Analyzing Acasti Pharma (NASDAQ:ACST) and Annexon (NASDAQ:ANNX)

Acasti Pharma (NASDAQ:ACSTGet Free Report) and Annexon (NASDAQ:ANNXGet Free Report) are both small-cap medical companies, but which is the superior investment? We will contrast the two businesses based on the strength of their profitability, risk, dividends, valuation, analyst recommendations, earnings and institutional ownership.

Valuation & Earnings

This table compares Acasti Pharma and Annexon”s revenue, earnings per share (EPS) and valuation.

Gross Revenue Price/Sales Ratio Net Income Earnings Per Share Price/Earnings Ratio
Acasti Pharma N/A N/A -$12.85 million ($1.44) -2.34
Annexon N/A N/A -$134.24 million ($1.05) -4.91

Annexon is trading at a lower price-to-earnings ratio than Acasti Pharma, indicating that it is currently the more affordable of the two stocks.

Insider and Institutional Ownership

6.1% of Acasti Pharma shares are owned by institutional investors. 13.5% of Acasti Pharma shares are owned by insiders. Comparatively, 12.7% of Annexon shares are owned by insiders. Strong institutional ownership is an indication that hedge funds, large money managers and endowments believe a stock is poised for long-term growth.

Analyst Ratings

This is a summary of recent ratings and price targets for Acasti Pharma and Annexon, as provided by MarketBeat.

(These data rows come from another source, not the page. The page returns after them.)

(** [top_dividend_stocks(min_yield=0.05)] *)
Definition top_dividend_stocks (min_yield : value) : M ref :=
  do stocks <- get_self_stocks;
  do stored <- deref stocks;
  do items <- lift (py_iter stored);
  do kept <- lift (comprehension (dividend_cond min_yield) items);
  do filtered <- alloc (VList kept);
  do _ <- print (DividendLine (length kept));
  ret filtered.

(** [export_filtered(stocks, filename)]: [open] creates or empties the
    file, [json.dump] writes the document through the UTF-8 codec, and
    leaving the [with] block closes the file on every path. *)
Definition export_filtered (pf : platform) (stocks : ref) (filename : str)
  : M unit :=
  do _ <- emit (Open filename);
  do _ <- (if can_open_w pf filename then ret tt else lift (Raise OSError));
  do _ <- write_file filename (Text []);
  do obj <- deref stocks;
  do _ <- (let document := json_dumps (floats pf) obj in
      if forallb utf8_encodable document
      then write_file filename (Text document)
      else (do _ <- write_file filename Partial;
            lift (Raise UnicodeEncodeError)));
  print (SavedLine filename).

(** The script: [if __name__ == "__main__":] *)
Definition main (pf : platform) : M unit :=
  do _ <- init;
  do _ <- load_stocks pf default_api_url;
  do pe_stocks <- filter_by_pe (VInt 5) (VInt 15);
  export_filtered pf pe_stocks (str_of "pe_stocks.json").

(** ** The vocabulary of the claims *)

(** A machine whose screener holds the object [v]. *)
Definition holding (v : value) : machine :=
  {| heap := [v]; self := {| stocks := 0%nat; filters := 0%nat |};
     files := ∅; trace := [] |}.

(** The object the screener's [stocks] attribute points to. *)
Definition stored (m : machine) : option value := heap m !! stocks (self m).

(** [m] after a method allocated the list [kept] and failed to print. *)
Definition after_alloc (m : machine) (kept : list value) : machine :=
  {| heap := heap m ++ [VList kept]; self := self m; files := files m;
     trace := trace m |}.

(** [m] after a method allocated the list [kept] and printed [l]. *)
Definition after_filter (m : machine) (kept : list value) (l : line) : machine :=
  {| heap := heap m ++ [VList kept]; self := self m; files := files m;
     trace := trace m ++ [Print l] |}.

Definition is_dict (s : value) : bool :=
  match s with
  | VDict _ => true
  | _ => false
  end.

(** The field [key] of a record, when the record has it. *)
Definition field (key : string) (s : value) : option value :=
  match s with
  | VDict d => dict_lookup (str_of key) d
  | _ => None
  end.

(** A number that takes part in the order: an [int], a [bool] or a float
    other than NaN. *)
Definition is_ordered_number (v : value) : bool :=
  match as_number v with
  | Some XNaN => false
  | Some _ => true
  | None => false
  end.
(** * RaceLock: the in-memory lock registry of [index.js]

    A shallow embedding of the [GlobalLock] module (the closure over the
    [locks] map) together with the part of the JavaScript host it talks to:
    the timer queue ([setTimeout], [setInterval], [clearTimeout]), the clock
    ([Date.now]), the console and the promises returned by the two
    asynchronous entry points.

    The host is single threaded: a call into the module runs to completion,
    and a timer callback runs as one turn of the event loop.  Synchronous
    code takes no time in this model; time only moves between turns. *)

From stdpp Require Import gmap strings list fin_maps.
From Stdlib Require Import ZArith Lia.

Open Scope Z_scope.

Module GlobalLock.

(** ** Data *)

(** Timer handles.  Node returns a [Timeout] object and a browser a positive
    integer; both are truthy, which is all [end] and [clearAllLocks] ask of
    them.  A field that is [null] is [None]. *)
Definition timer_id := nat.

(** The caller's metadata object, never inspected by the module. *)
Definition Meta := list (string * string).

(** The object stored in [locks] by [start]. *)
Record lockInfo := LockInfo {
  timestamp : Z;
  meta : Meta;
  ownerId : option string;
  timeoutId : option timer_id;
}.

(** What [getLockInfo] hands out: the record without [timeoutId]. *)
Record lockView := LockView {
  v_timestamp : Z;
  v_meta : Meta;
  v_ownerId : option string;
}.

(** Console output of the module, one constructor per message. *)
Inductive diag :=
  | AutoReleased (key : string)
  | NonOwner (key : string) (by_owner current : option string)
  | AttemptFailed (key : string) (attempt : Z) (delay : Z)
  | RetryExhausted (key : string) (attempts : Z)
  | AllCleared.

(** The local variables of a suspended [retryStart] call. *)
Record retry_frame := RetryFrame {
  rf_key : string;
  rf_attempts : Z;
  rf_initialDelay : Z;
  rf_timeout : Z;
  rf_meta : Meta;
  rf_ownerId : option string;
  rf_i : Z;
  rf_promise : nat;
}.

(** The closures the module hands to the timer queue. *)
Inductive callback :=
  | Expire (key : string)
  | RetryResume (f : retry_frame)
  | Poll (key : string) (promise : nat).

Record timer := Timer {
  due : Z;
  repeat : option Z;
  action : callback;
}.

(** Values a promise of the module resolves to. *)
Inductive pvalue :=
  | PBool (b : bool)
  | PUnit.

Record world := World {
  locks : gmap string lockInfo;
  timers : gmap timer_id timer;
  nextTimer : timer_id;
  now : Z;
  console : list (Z * diag);
  settled : gmap nat pvalue;
  nextPromise : nat;
}.

Definition init : world :=
  {| locks := ∅; timers := ∅; nextTimer := 1%nat; now := 0;
     console := []; settled := ∅; nextPromise := 0%nat |}.

Definition set_locks (f : gmap string lockInfo → gmap string lockInfo) (w : world) : world :=
  {| locks := f (locks w); timers := timers w; nextTimer := nextTimer w;
     now := now w; console := console w; settled := settled w;
     nextPromise := nextPromise w |}.
(** What the run loop computes on a non-empty sequence. *)
Lemma run_state_of_spec rolls :
  rolls ≠ [] →
  max_consecutive (run_state_of rolls) = longest_run rolls
  ∧ consecutive_same (run_state_of rolls) = streak_count_before_last rolls.
Proof.
  intros Hne. destruct rolls as [|x rest]; [done|].
  destruct (runs_cons_head x rest) as (k & rs & Hx).
  destruct (scan_spec rest x 0 1 1 k rs Hx) as [Ha Hb]; [lia|].
  cbn zeta in *. unfold run_state_of, run_init, longest_run,
    streak_count_before_last, run_lengths.
  rewrite Ha, Hb, Hx. cbn [fmap list_fmap snd]. split; [|done].
  simpl. lia.
Qed.

Lemma longest_run_pos (rolls : list Z) : rolls ≠ [] → 1 ≤ longest_run rolls.
Proof.
  intros Hne. destruct rolls as [|x rest]; [done|].
  destruct (runs_cons_head x rest) as (k & rs & Hx).
  unfold longest_run, run_lengths. rewrite Hx. simpl. lia.
Qed.

Lemma runs_constant l : ∀ x,
  (∀ y, y ∈ l → y = x) → runs (x :: l) = [(x, S (length l))].
Proof.
  induction l as [|y l IH]; intros x Hall; [done|].
  assert (y = x) as -> by (apply Hall; left).
  change (runs (x :: x :: l)) with
    (match runs (x :: l) with
     | (y, n) :: rs0 =>
       if bool_decide (x = y) then (x, S n) :: rs0 else (x, 1) :: (y, n) :: rs0
     | [] => [(x, 1)]
     end).
  rewrite IH by (intros; apply Hall; by right).
  by rewrite bool_decide_eq_true_2.
Qed.

Lemma longest_run_constant (rolls : list Z) :
  rolls ≠ [] → (∀ x y, x ∈ rolls → y ∈ rolls → x = y) →
  longest_run rolls = length rolls.
Proof.
  intros Hne Hall. destruct rolls as [|x rest]; [done|].
  unfold longest_run, run_lengths. rewrite runs_constant.
  - simpl. lia.
  - intros y Hy. apply Hall; [by right | left].
Qed.

(** No two neighbours of the sequence are equal. *)
Lemma runs_no_repeat (l : list Z) :
  (∀ i x y, l !! i = Some x → l !! S i = Some y → x ≠ y) →
  runs l = (λ v, (v, 1)) <$> l.
Proof.
  induction l as [|x l IH]; intros Hadj; [done|].
  simpl. rewrite IH by (intros i a b; apply (Hadj (S i))).
  destruct l as [|y l]; [done|]. simpl.
  rewrite bool_decide_eq_false_2; [done|]. by apply (Hadj 0).
Qed.

Lemma longest_run_no_repeat (rolls : list Z) :
  rolls ≠ [] →
  (∀ i x y, rolls !! i = Some x → rolls !! S i = Some y → x ≠ y) →
  longest_run rolls = 1.
Proof.
  intros Hne Hadj. unfold longest_run, run_lengths.
  rewrite runs_no_repeat by done. rewrite <- list_fmap_compose.
  clear Hadj. destruct rolls as [|x rest]; [done|]. clear Hne. simpl.
  induction rest as [|y rest IH]; simpl; [done|]. simpl in IH. lia.
Qed.

(** ** The parser *)

Section parser_proofs.
Variable unicode_alnum : N → bool.
#[local] Abbreviation word := (is_word unicode_alnum).

Lemma in_class_is_word c : in_class_1_6 c = true → word c = true.
Proof.
  unfold in_class_1_6, is_word. intros H.
  apply andb_true_iff in H as [H1 H2].
  apply N.leb_le in H1. apply N.leb_le in H2.
  assert (Hlt : (c <? 128)%N = true) by (apply N.ltb_lt; lia).
  assert (H3 : (48 <=? c)%N = true) by (apply N.leb_le; lia).
  assert (H4 : (c <=? 57)%N = true) by (apply N.leb_le; lia).
  by rewrite Hlt, H3, H4.
Qed.

(** The pattern matches at a position exactly when the digit there is
    standalone. *)
Lemma match_at_standalone text pos :
  match_at unicode_alnum text pos =
  if standalone_at word text pos then Some [text !!! pos] else None.
Proof.
  unfold match_at, standalone_at, at_boundary.
  destruct (text !! pos) as [c|] eqn:Hc; simpl.
  - rewrite (list_lookup_total_correct _ _ _ Hc).
    destruct text as [|c0 text']; [done|].
    destruct (in_class_1_6 c) eqn:Hin; simpl.
    + rewrite (in_class_is_word c Hin). simpl.
      destruct pos as [|p]; simpl.
      * by destruct (from_option word false (text' !! 0)).
      * destruct (from_option word false ((c0 :: text') !! p)); simpl; [done|].
        by destruct (from_option word false (text' !! S p)).
    + by destruct (negb _).
  - destruct text; [done|]. by destruct (negb _).
Qed.

Lemma findall_from_omap text : ∀ todo pos,
  findall_from unicode_alnum text pos todo
  = omap (match_at unicode_alnum text) (seq pos todo).
Proof.
  induction todo as [|todo IH]; intros pos; [done|].
  simpl. rewrite IH. by destruct (match_at unicode_alnum text pos).
Qed.

Lemma standalone_at_digit adjacent text pos :
  standalone_at adjacent text pos = true → in_class_1_6 (text !!! pos) = true.
Proof.
  unfold standalone_at. destruct (text !! pos) as [c|] eqn:Hc; simpl; [|done].
  rewrite (list_lookup_total_correct _ _ _ Hc).
  by destruct (in_class_1_6 c).
Qed.

Lemma py_int_digit c w :
  in_class_1_6 c = true → py_int [c] w = (Returned (roll_of_digit c), w).
Proof.
  unfold in_class_1_6, py_int. intros H.
  apply andb_true_iff in H as [H1 H2].
  apply N.leb_le in H1. apply N.leb_le in H2.
  assert (H3 : (48 <=? c)%N = true) by (apply N.leb_le; lia).
  assert (H4 : (c <=? 57)%N = true) by (apply N.leb_le; lia).
  simpl. by rewrite H3, H4.
Qed.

Sell Ratings Hold Ratings Buy Ratings Strong Buy Ratings Rating Score
Acasti Pharma 0 0 2 0 3.00
Annexon 0 0 6 0 3.00

Acasti Pharma currently has a consensus target price of $10.00, indicating a potential upside of 196.74%. Annexon has a consensus target price of $15.80, indicating a potential upside of 206.20%. Given Annexon’s higher probable upside, analysts plainly believe Annexon is more favorable than Acasti Pharma.

Risk & Volatility

Acasti Pharma has a beta of 1.52, indicating that its share price is 52% more volatile than the S&P 500. Comparatively, Annexon has a beta of 1.23, indicating that its share price is 23% more volatile than the S&P 500.

Profitability

This table compares Acasti Pharma and Annexon’s net margins, return on equity and return on assets.

Net Margins Return on Equity Return on Assets
Acasti Pharma N/A -13.61% -11.56%
Annexon N/A -38.99% -33.90%

Summary

Acasti Pharma beats Annexon on 7 of the 10 factors compared between the two stocks.

About Acasti Pharma

(Get Free Report)

Acasti Pharma Inc. engages in the development and commercialization of pharmaceutical products for rare and orphan diseases in Canada. The company's lead product candidate is the GTX-104, an intravenous infusion to treat subarachnoid hemorrhage. It also develops GTX-102, an oral mucosal spray for the treatment of ataxia-telangiectasia; and GTX-101, a topical bioadhesive film-forming bupivacaine spray for postherpetic neuralgia. The company was incorporated in 2002 and is headquartered in Laval, Canada.

About Annexon

(Get Free Report)

Annexon, Inc., a clinical-stage biopharmaceutical company, discovers and develops medicines for treating inflammatory-related diseases. Its lead candidate is ANX005, an investigational full-length monoclonal antibody, which is in Phase 3 clinical trial for the treatment of patients with guillain-barré syndrome; completed Phase II clinical trial for treating Huntington's disease; and in Phase II clinical trial for the treatment of amyotrophic lateral sclerosis. The company is also developing ANX007, an antigen-binding fragment (Fab) that is in Phase 3 program for the treatment of patients with geographic atrophy; and ANX1502, a novel oral small molecule inhibitor, which is in Phase 1 clinical trials for autoimmune indications. In addition, it develops ANX009, a C1q-blocking Fab that is in Phase I clinical trial for treating patients with lupus nephritis. The company was incorporated in 2011 and is headquartered in Brisbane, California.